Ophthalmology and Optometry Coding Alert

Lash Epilation Clarified:

Watch Your Local Policies

The importance of local policies when it comes to Medicare cant be stressed enough. Without knowing the local policy, you could lose reimbursement. For example, in the August 2000 Ophthalmology Coding Alert, a reader asked how to code epilation using 67820* (correction of trichiasis; epilation, by forceps only). The answer was to bill by the lid, not by the eyelash, and to use -E modifiers (-E1 through -E4, right upper and lower eyelids, and left upper and lower eyelids).

Two readers responded, one in Alabama and one in Texas, whose carriers have different policies. The Alabama reader does get paid per lash using the -Y2 modifier (a state modifier described below) for each lash, and the -E modifiers to indicate which lid. Apparently, Medicare pays Alabama ophthalmologists by the lash. When filing for epilation, use -E codes for the appropriate position, the local Medicare policy states. Use modifiers Y2-Y9 per lash (Y1 does not exist). Each Y code has to be filed on a separate line. Then, list the the following codes (they do not all begin with Y) as needed: -Y2 is the first repeat procedure, -Y3 the second, and so on until -Y9 as the eighth; then -Z2 is the ninth, -Z3 is the 10th, and -99-U2 is for the 11th and balance of lashes.
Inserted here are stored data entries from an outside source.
Lemma read_pubkey_Ok bs off k :
  read_pubkey bs off = Ok k → k = take 32 (drop off bs) ∧ length k = 32%nat.
Proof.
  unfold read_pubkey, get_range. case_decide; [|done]. intros [= <-].
  split; [done|]. by apply length_take_drop.
Qed.

Lemma read_u64_le_Ok bs off z :
  read_u64_le bs off = Ok z → z = from_le (take 8 (drop off bs)) ∧ is_u 64 z.
Proof.
  unfold read_u64_le, get_range. case_decide; [|done]. intros [= <-].
  split; [done|]. change 64 with (8 * Z.of_nat 8).
  rewrite <- (length_take_drop bs off 8) at 1 by done. apply from_le_range.
Qed.

(** The packed layouts: the first bytes of each account type. *)
Definition obligation_layout (version : byte) (slot : list byte) (stale : byte)
    (market own tail : list byte) : list byte :=
  [version] ++ slot ++ [stale] ++ market ++ own ++ tail.
Definition reserve_layout (version : byte) (slot : list byte) (stale : byte)
    (market tail : list byte) : list byte :=
  [version] ++ slot ++ [stale] ++ market ++ tail.
Definition token_layout (mint own amount tail : list byte) : list byte :=
  mint ++ own ++ amount ++ tail.

(** Evaluate the next read of a concatenation, from its first pieces. *)
Ltac solve_len := rewrite ?length_app; simpl; lia.

(** Cut [n] bytes off the front. *)
Lemma split_front n (bs : list byte) : (n ≤ length bs)%nat →
  ∃ pre rest, bs = pre ++ rest ∧ length pre = n ∧ length rest = (length bs - n)%nat.
Proof.
  intros. exists (take n bs), (drop n bs).
  rewrite take_drop, length_take, length_drop. split_and!; [done|lia|lia].
Qed.

Lemma split_byte (bs : list byte) : (1 ≤ length bs)%nat →
  ∃ b rest, bs = [b] ++ rest ∧ length rest = (length bs - 1)%nat.
Proof. destruct bs as [|b rest]; simpl; [lia|]. intros. exists b, rest. split; [done|lia]. Qed.

Lemma split_obligation bs : (74 ≤ length bs)%nat →
  ∃ v slot stale market own tail, bs = obligation_layout v slot stale market own tail ∧
    length slot = 8%nat ∧ length market = 32%nat ∧ length own = 32%nat.
Proof.
  intros H.
  destruct (split_byte bs) as (v & r1 & -> & L1); [lia|]. rewrite length_app in *. simpl in *.
  destruct (split_front 8 r1) as (slot & r2 & -> & ? & L2); [lia|].
  destruct (split_byte r2) as (st & r3 & -> & L3); [lia|].
  destruct (split_front 32 r3) as (market & r4 & -> & ? & L4); [lia|].
  destruct (split_front 32 r4) as (own & tail & -> & ? & L5); [lia|].
  by exists v, slot, st, market, own, tail.
Qed.

Lemma split_reserve bs : (42 ≤ length bs)%nat →
  ∃ v slot stale market tail, bs = reserve_layout v slot stale market tail ∧
    length slot = 8%nat ∧ length market = 32%nat.
Proof.
  intros H.
  destruct (split_byte bs) as (v & r1 & -> & L1); [lia|]. rewrite length_app in *. simpl in *.
  destruct (split_front 8 r1) as (slot & r2 & -> & ? & L2); [lia|].
  destruct (split_byte r2) as (st & r3 & -> & L3); [lia|].
  destruct (split_front 32 r3) as (market & tail & -> & ? & L4); [lia|].
  by exists v, slot, st, market, tail.
Qed.

Lemma split_token bs : (72 ≤ length bs)%nat →
  ∃ mint own amount tail, bs = token_layout mint own amount tail ∧
    length mint = 32%nat ∧ length own = 32%nat ∧ length amount = 8%nat.
Proof.
  intros H.
  destruct (split_front 32 bs) as (mint & r1 & -> & ? & L1); [lia|]. rewrite length_app in *.
  destruct (split_front 32 r1) as (own & r2 & -> & ? & L2); [lia|].
  destruct (split_front 8 r2) as (amount & tail & -> & ? & L3); [lia|].
  by exists mint, own, amount, tail.
Qed.

(** What the decoders compute on a packed layout. *)
Lemma decode_obligation_layout v slot stale market own tail :
  length slot = 8%nat → length market = 32%nat → length own = 32%nat →
  decode_obligation (obligation_layout v slot stale market own tail) =
  if (74 + length tail <? 1300)%nat then Err (authority_into SolendAccountDataTooShort)
  else if negb (byte_val v =? 1) then Err (authority_into SolendUnsupportedObligationVersion)
  else Ok (MkObligation (byte_val v) (from_le slot) (negb (byte_val stale =? 0)) market own).
Proof.
  intros H1 H2 H3. unfold decode_obligation, obligation_layout, OBLIGATION_OFFSET_VERSION,
    OBLIGATION_OFFSET_LAST_UPDATE_SLOT, OBLIGATION_OFFSET_LAST_UPDATE_STALE,
    OBLIGATION_OFFSET_LENDING_MARKET, OBLIGATION_OFFSET_OWNER.
  replace (length _) with (74 + length tail)%nat by (rewrite !length_app; simpl; lia).
  change SOLEND_OBLIGATION_LEN with 1300%nat.
  destruct (_ <? _)%nat; [done|]. cbn [throw_if mbind result_bind].
  pose proof (read_u8_app [] v (slot ++ [stale] ++ market ++ own ++ tail) 0 eq_refl) as R0.
  rewrite app_nil_l in R0. rewrite R0.
  pose proof (read_u64_le_app [v] slot ([stale] ++ market ++ own ++ tail) 1 eq_refl H1) as ->.
  pose proof (read_bool_app ([v] ++ slot) stale (market ++ own ++ tail) 9) as R3.
  pose proof (read_pubkey_app ([v] ++ slot ++ [stale]) market (own ++ tail) 10) as R4.
  pose proof (read_pubkey_app ([v] ++ slot ++ [stale] ++ market) own tail 42) as R5.
  repeat rewrite <- app_assoc in R3; repeat rewrite <- app_assoc in R4; repeat rewrite <- app_assoc in R5.
  rewrite R3, R4, R5 by solve_len. cbn [throw_if mbind result_bind].
  unfold SOLEND_SUPPORTED_VERSION. by destruct (byte_val v =? 1).
Qed.

Lemma decode_reserve_layout v slot stale market tail :
  length slot = 8%nat → length market = 32%nat →
  decode_reserve (reserve_layout v slot stale market tail) =
  if (42 + length tail <? 619)%nat then Err (authority_into SolendAccountDataTooShort)
  else if negb (byte_val v =? 1) then Err (authority_into SolendUnsupportedReserveVersion)
  else Ok (MkDecodedReserve (byte_val v) (from_le slot) (negb (byte_val stale =? 0)) market).
Proof.
  intros H1 H2. unfold decode_reserve, reserve_layout, RESERVE_OFFSET_VERSION,
    RESERVE_OFFSET_LAST_UPDATE_SLOT, RESERVE_OFFSET_LAST_UPDATE_STALE,
    RESERVE_OFFSET_LENDING_MARKET.
  replace (length _) with (42 + length tail)%nat by (rewrite !length_app; simpl; lia).
  change SOLEND_RESERVE_LEN with 619%nat.
  destruct (_ <? _)%nat; [done|]. cbn [throw_if mbind result_bind].
  pose proof (read_u8_app [] v (slot ++ [stale] ++ market ++ tail) 0 eq_refl) as R0.
  rewrite app_nil_l in R0. rewrite R0.
  pose proof (read_u64_le_app [v] slot ([stale] ++ market ++ tail) 1 eq_refl H1) as ->.
  pose proof (read_bool_app ([v] ++ slot) stale (market ++ tail) 9) as R3.
  pose proof (read_pubkey_app ([v] ++ slot ++ [stale]) market tail 10) as R4.
  repeat rewrite <- app_assoc in R3; repeat rewrite <- app_assoc in R4.
  rewrite R3, R4 by solve_len. cbn [throw_if mbind result_bind].
  unfold SOLEND_SUPPORTED_VERSION. by destruct (byte_val v =? 1).
Qed.

Lemma decode_token_layout mint own amount tail :
  length mint = 32%nat → length own = 32%nat → length amount = 8%nat →
  decode_spl_token_account_lite (token_layout mint own amount tail) =
  if (72 + length tail =? 165)%nat then Ok (MkTokenAccount mint own (from_le amount))
  else Err (authority_into SolendTokenAccountInvalidLength).
Proof.
  intros H1 H2 H3. unfold decode_spl_token_account_lite, token_layout, SPL_TOKEN_OFFSET_MINT,
    SPL_TOKEN_OFFSET_OWNER, SPL_TOKEN_OFFSET_AMOUNT.
  replace (length _) with (72 + length tail)%nat by (rewrite !length_app; simpl; lia).
  change SPL_TOKEN_ACCOUNT_LEN with 165%nat.
  destruct (_ =? _)%nat; [|done]. cbn [negb throw_if mbind result_bind].
  pose proof (read_pubkey_app [] mint (own ++ amount ++ tail) 0 eq_refl H1) as R0.
  rewrite app_nil_l in R0. rewrite R0.
  pose proof (read_pubkey_app mint own (amount ++ tail) 32 H1 H2) as ->.
  pose proof (read_u64_le_app (mint ++ own) amount tail 64) as R.
  repeat rewrite <- app_assoc in R. by rewrite R by solve_len.
Qed.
The Texas reader, on the other hand, is not allowed to bill for each lid and only gets paid for one lash per date of service.

Unfortunately, such wide variances in policy can and do occur in the absence of a Health Care Financing Administration (HCFA) national policy, says Lise Roberts, vice president of Health Care Compliance Strategies, a coding and compliance consulting firm based in Jericho, N.Y. There is no question that the work effort involved in the lash epilation would never support an argument for billing like [the Alabama state policy] at the normal listed Medicare fee schedule based on the RVUs, says Roberts.

If the Alabama carrier has established a lower fee allowance for the epilation code to reflect that they allow multiple lash billing, adds Roberts, then perhaps an argument could be made that the local policy is in keeping with the work effort involved.

Roberts admits that the Texas policy appears to be overly restrictive. Her recommendation in such a case is to contact the state ophthalmological society to find out who the third-party relations liaison is to affirm that youre paid correctly under current policies.